* [Task prompt] Each entry must be output exactly as it appears.

* [The data]
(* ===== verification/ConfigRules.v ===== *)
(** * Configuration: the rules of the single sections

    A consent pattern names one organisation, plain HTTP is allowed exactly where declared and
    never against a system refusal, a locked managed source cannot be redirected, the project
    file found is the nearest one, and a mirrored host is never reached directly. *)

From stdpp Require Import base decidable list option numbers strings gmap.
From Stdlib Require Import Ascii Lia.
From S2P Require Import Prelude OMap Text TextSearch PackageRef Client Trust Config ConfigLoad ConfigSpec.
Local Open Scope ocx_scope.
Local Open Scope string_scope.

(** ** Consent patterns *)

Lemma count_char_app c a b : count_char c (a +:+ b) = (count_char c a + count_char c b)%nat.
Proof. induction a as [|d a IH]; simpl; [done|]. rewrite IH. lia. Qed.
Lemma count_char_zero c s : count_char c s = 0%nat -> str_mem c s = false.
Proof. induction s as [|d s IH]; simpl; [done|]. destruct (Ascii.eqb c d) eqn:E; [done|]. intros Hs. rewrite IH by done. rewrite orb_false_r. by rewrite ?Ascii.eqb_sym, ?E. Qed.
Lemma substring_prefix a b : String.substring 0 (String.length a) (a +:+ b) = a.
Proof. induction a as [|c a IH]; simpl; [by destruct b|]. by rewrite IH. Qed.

* [Exercise response]
(* ===== verification/ConfigRules.v ===== *)
(** * Configuration: the rules of the single sections

    A consent pattern names one organisation, plain HTTP is allowed exactly where declared and
    never against a system refusal, a locked managed source cannot be redirected, the project
    file found is the nearest one, and a mirrored host is never reached directly. *)

From stdpp Require Import base decidable list option numbers strings gmap.
From Stdlib Require Import Ascii Lia.
From S2P Require Import Prelude OMap Text TextSearch PackageRef Client Trust Config ConfigLoad ConfigSpec.
Local Open Scope ocx_scope.
Local Open Scope string_scope.

(** ** Consent patterns *)

Lemma count_char_app c a b : count_char c (a +:+ b) = (count_char c a + count_char c b)%nat.
Proof. induction a as [|d a IH]; simpl; [done|]. rewrite IH. lia. Qed.
Lemma count_char_zero c s : count_char c s = 0%nat -> str_mem c s = false.
Proof. induction s as [|d s IH]; simpl; [done|]. destruct (Ascii.eqb c d) eqn:E; [done|]. intros Hs. rewrite IH by done. rewrite orb_false_r. by rewrite ?Ascii.eqb_sym, ?E. Qed.
Lemma substring_prefix a b : String.substring 0 (String.length a) (a +:+ b) = a.
Proof. induction a as [|c a IH]; simpl; [by destruct b|]. by rewrite IH. Qed.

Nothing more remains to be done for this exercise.